C’est le 20 décembre 1903 que M. Alfred Longpré, un simple artisan, arrive à Pembroke. Fier de sa langue et résolu à la voir survivre, M. Longpré en devient un défenseur acharné. C’est l’époque du règlement 17 qui interdisait, à toutes fins pratiques, l’enseignement du français à une heure par jour et ce, dans les seules classes du niveau primaire. Sur l’initiative de M. Longpré, le Cercle Lorrain, le nom du premier évêque de Pembroke, est fondé. C’est grâce à cette association, présidée sous peu par M. Longpré, que les droits des francophones ont su être revendiqués.
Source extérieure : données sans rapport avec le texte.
Definition login (env : LoginEnv) (req : LoginRequest) (m : ContextManager) : LoginOutcome :=
  let cid := lr_context req in
  let now := env_now env in
  match CkUserType_from_raw (lr_user_type req) with
  | None => MkLoginOutcome (Some Rv.USER_TYPE_INVALID) [] BudgetNone m
  | Some user_type =>
    let requested := login_state_for_user_type user_type in
    match resolve_session_slot_login now cid (lr_session req) m with
    | (Err rv, m) => MkLoginOutcome (Some rv) [] BudgetNone m
    | (Ok (_, slot, _), m) =>
      let m := env_at_lock env m in
      if negb (env_lock env) then MkLoginOutcome (Some Rv.GENERAL_ERROR) [] BudgetNone m
      else
      match resolve_session_slot_login now cid (lr_session req) m with
      | (Err rv, m) => MkLoginOutcome (Some rv) [] BudgetNone m
      | (Ok (session, resolved_slot, _), m) =>
        if negb (bool_decide (resolved_slot = slot))
        then MkLoginOutcome (Some Rv.SESSION_HANDLE_INVALID) [] BudgetNone m
        else if env_cooldown env then MkLoginOutcome (Some Rv.PIN_LOCKED) [] BudgetNone m
        else
          let tr := [CallLogin (session_raw session) user_type (lr_pin req)] in
          let m := env_at_login env m in
          match env_login env with
          | None => MkLoginOutcome None tr BudgetNone m
          | Some result =>
            if match result with
               | Err rv => is_already rv && negb (any_login_state_for_slot slot m)
               | Ok _ => false
               end
            then
              let tr := tr ++ [CallLogout (session_raw session)] in
              let m := env_at_logout env m in
              match env_logout env with
              | None => MkLoginOutcome None tr BudgetNone m
              | Some _ =>
                if negb (env_relock env) then MkLoginOutcome (Some Rv.GENERAL_ERROR) tr BudgetNone m
                else
                let '(r, m) := resolve_session_slot_login now cid (lr_session req) m in
                if negb (still_bound session slot r)
                then MkLoginOutcome (Some Rv.SESSION_HANDLE_INVALID) tr BudgetNone m
                else
                  let tr := tr ++ [CallLogin (session_raw session) user_type (lr_pin req)] in
                  let m := env_at_retry env m in
                  match env_retry env with
                  | None => MkLoginOutcome None tr BudgetNone m
                  | Some result => login_settle req env requested session slot result tr m
                  end
              end
            else login_settle req env requested session slot result tr m
          end
      end
    end
  end.

(** ** Logout *)

Record LogoutHandlerEnv := MkLogoutHandlerEnv {
  lge_now : N;
  lge_lock : bool;
  lge_at_lock : ContextManager -> ContextManager;
  lge_logout : option (CkResult N);
  lge_at_logout : ContextManager -> ContextManager;
}.

Definition drop_login (now : N) (cid : ClientContextId) (slot : BackendSlotId)
    (m : ContextManager) : ContextManager :=
  let m := (get_context now cid (fun ctx => (tt, clear_slot_login slot ctx)) m).2 in
  let m := note_login_released cid slot m in
  attr_cache_clear now cid m.

Definition logout `{HI : HashIter} (env : LogoutHandlerEnv) (cid : ClientContextId)
    (session_handle : N) (m : ContextManager)
  : option CkRv * list BackendCall * ContextManager :=
  let now := lge_now env in
  match resolve_session_slot_login now cid session_handle m with
  | (Err rv, m) => (Some rv, [], m)
  | (Ok (_, slot, _), m) =>
    let m := lge_at_lock env m in
    if negb (lge_lock env) then (Some Rv.GENERAL_ERROR, [], m)
    else
    match resolve_session_slot_login now cid session_handle m with
    | (Err rv, m) => (Some rv, [], m)
    | (Ok (session, resolved_slot, current), m) =>
      if negb (bool_decide (resolved_slot = slot)) then (Some Rv.SESSION_HANDLE_INVALID, [], m)
      else
        let other := first_login_state_for_slot_excluding_authoritative slot cid m in
        match current, other with
        | None, Some _ =>
            (Some Rv.USER_NOT_LOGGED_IN, [],
             (get_context now cid
                (fun ctx => (tt, ctx <| contended_slot_login ::= fun s => s ∖ {[ slot ]} |>)) m).2)
        | Some _, Some _ => (Some Rv.OK, [], drop_login now cid slot m)
        | _, None =>
            let tr := [CallLogout (session_raw session)] in
            let m := lge_at_logout env m in
            match lge_logout env with
            | None => (None, tr, m)
            | Some (Ok _) => (Some Rv.OK, tr, drop_login now cid slot m)
            | Some (Err error) => (Some error, tr, m)
            end
        end
    end
  end.

(** ** Lemmas *)

(** Resolution reads the context and renews its lease. *)
Definition touched (now : N) (cid : ClientContextId) (m : ContextManager) : ContextManager :=
  m <| contexts ::= alter (LogicalClientInstance_touch now) cid |>.

Definition session_binding (cid : ClientContextId) (session_handle : N) (m : ContextManager)
  : CkResult (CkSessionHandle * BackendSlotId * option LoginState) :=
  match contexts m !! cid with
  | None => Err Rv.CRYPTOKI_NOT_INITIALIZED
  | Some c =>
      match HandleMap_resolve (VH session_handle) (session_handles c),
            session_slots c !! VH session_handle with
      | Some b, Some slot => Ok (MkSession (bh_raw b), slot, login_state c !! slot)
      | _, _ => Err Rv.SESSION_HANDLE_INVALID
      end
  end.

Lemma alter_absent {K A} `{Countable K} (f : A -> A) (k : K) (x : gmap K A) :
  x !! k = None -> alter f k x = x.
Proof.
  intros Hk. apply map_eq. intros i. rewrite lookup_alter. case_decide; [subst|done].
  by rewrite Hk.
Qed.

Lemma alter_present {K A} `{Countable K} (f : A -> A) (k : K) (x : gmap K A) v :
  x !! k = Some v -> alter f k x = <[k := f v]> x.
Proof.
  intros Hk. apply map_eq. intros i. rewrite lookup_alter, lookup_insert. case_decide; [subst|done].
  by rewrite Hk.
Qed.

Lemma resolve_session_slot_login_eq now cid sh m :
  resolve_session_slot_login now cid sh m = (session_binding cid sh m, touched now cid m).
Proof.
  unfold resolve_session_slot_login, get_context, session_binding, touched.
  destruct (contexts m !! cid) as [c|] eqn:Hc.
  - cbn -[HandleMap_resolve]. rewrite (alter_present _ _ _ _ Hc). f_equal.
    destruct (HandleMap_resolve (VH sh) (session_handles c)); [|done].
    by destruct (session_slots c !! VH sh).
  - f_equal. destruct m. cbn in *. by rewrite alter_absent.
Qed.

Lemma session_binding_Ok cid sh m s slot st :
  session_binding cid sh m = Ok (s, slot, st) ->
  exists c, contexts m !! cid = Some c /\ session_slots c !! VH sh = Some slot /\
    HandleMap_resolve (VH sh) (session_handles c) = Some (BH (session_raw s)) /\
    st = login_state c !! slot.
Proof.
  unfold session_binding. destruct (contexts m !! cid) as [c|]; [|done].
  destruct (HandleMap_resolve (VH sh) (session_handles c)) as [[b]|] eqn:Hr; [|done].
  destruct (session_slots c !! VH sh) as [sl|] eqn:Hs; [|done].
  intros [= <- <- <-]. eauto.
Qed.

(** The same context up to its lease. *)
Definition same_but_lease (c c' : LogicalClientInstance) : Prop :=
  exists t, c' = c <| last_active := t |>.

Lemma touched_lookup now cid m k :
  contexts (touched now cid m) !! k =
  if decide (cid = k) then LogicalClientInstance_touch now <$> contexts m !! k else contexts m !! k.
Proof. unfold touched. cbn. rewrite lookup_alter. by case_decide; subst. Qed.

Lemma session_binding_touched cid sh now k m :
  session_binding cid sh (touched now k m) = session_binding cid sh m.
Proof.
  unfold session_binding. rewrite touched_lookup. case_decide; [subst|done].
  by destruct (contexts m !! cid).
Qed.

Lemma touched_twice now cid m : touched now cid (touched now cid m) = touched now cid m.
Proof.
  unfold touched. cbn. f_equal. apply map_eq. intros k. rewrite !lookup_alter.
  case_decide; [subst|done]. rewrite decide_True by done. by destruct (contexts m !! k).
Qed.

Lemma any_login_touched slot now k m :
  any_login_state_for_slot slot (touched now k m) = any_login_state_for_slot slot m.
Proof.
  apply eq_true_iff_eq. unfold any_login_state_for_slot. rewrite !map_any_true.
  setoid_rewrite bool_decide_eq_true. split.
  - intros (c & v & Hv & Hs). rewrite touched_lookup in Hv. case_decide; [|eauto].
    apply fmap_Some in Hv as (v0 & Hv0 & ->). eauto.
  - intros (c & v & Hv & Hs). exists c. rewrite touched_lookup. case_decide; [|eauto].
    exists (LogicalClientInstance_touch now v). rewrite Hv. eauto.
Qed.

(** ** Properties of login *)

(** The response a backend reply leads to: an error verbatim, a success only
    while the session is still bound as it was. *)
Definition verdict_of (reply : option (CkResult N)) (rv : option CkRv) : Prop :=
  match reply with
  | None => rv = None
  | Some (Err e) => rv = Some e
  | Some (Ok _) => rv = Some Rv.OK \/ rv = Some Rv.SESSION_HANDLE_INVALID
  end.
La communauté francophone lui est redevable, comme elle l’est pour Mme Napoléon Lafrance ainsi que nombreuses autres personnes, pour la création d’une école libre où Jeanne Lajoie, l’héroïne de Pembroke, dispensera l’enseignement.
L’exemple de Pembroke a joué grandement dans l’abolition, en 1927, de l’infâme règlement 17. La bataille de Longpré et des siens avait porté fruit.
Alfred Longpré était d’une race noble et fière. Son patriotisme n’avait d’égal que sa foi. Le Club Richelieu Longpré de Pembroke n’a pas voulu que le nom « Longpré » se perde dans la nuit des temps.
Voici un article, tellement émouvant, écrit après la mort d’Alfred Longpré par Omer Héroux, paru  dans le journal Le Devoir en 1937 et intitulé : Le vieux Longpré :
La mort d’Alfred Longpré éveillera dans toutes les mémoires fidèles, chez tous ceux qui ont vécu la crise scolaire de l’Ontario, d’émouvantes images. Le vieux Longpré, comme l’on disait, joua sa partie dans un coin éloigné, qui paraissait presque perdu. Il y fut l’un des mainteneurs, puis l’un des héros de la résistance française.
Un jour vint où, dans cette ville de Pembroke, il fallut, à côté de toutes les écoles officielles, fonder une école libre. Ce fut l’œuvre d’Alfred Longpré et des amis magnifiques qui l’entouraient.

Il y a de cela quatorze ans, presque jour pour jour : c’était le 6 novembre 1923. Il faisait un temps sombre, pluvieux, qui enveloppait d’une singulière tristesse la ville de Pembroke. Pour installer l’école nouvelle, on n’avait qu’un local de fortune, qui révélait la plus magnifique générosité. Car, lorsque, du jour au lendemain, pour ainsi dire, on avait décidé de fonder l’école, c’est un brave Canadien français, M. Moïse Lafrance, qui avait dit : La maison est grande chez nous. Nous pourrons tout de suite recevoir les enfants et nous garderons la maîtresse…
Ce matin du 6 novembre nous suivions donc les petits qui s’en allaient vers la maison Lafrance. Ils croisaient leurs camarades, un peu étonnés, des écoles officielles. Les mamans, de braves femmes d’ouvriers, pour la quasi-totalité, les accompagnaient, les fortifiaient de leur présence. Les hommes étaient presque tous retenus au travail. M. Lafrance ne put faire à la maison qu’une brève apparition pour constater que tout allait bien. M. Longpré avait dû commencer plus tôt sa besogne – c’était, comme la plupart des autres, un modeste ouvrier – pour s’assurer quelques moments de liberté.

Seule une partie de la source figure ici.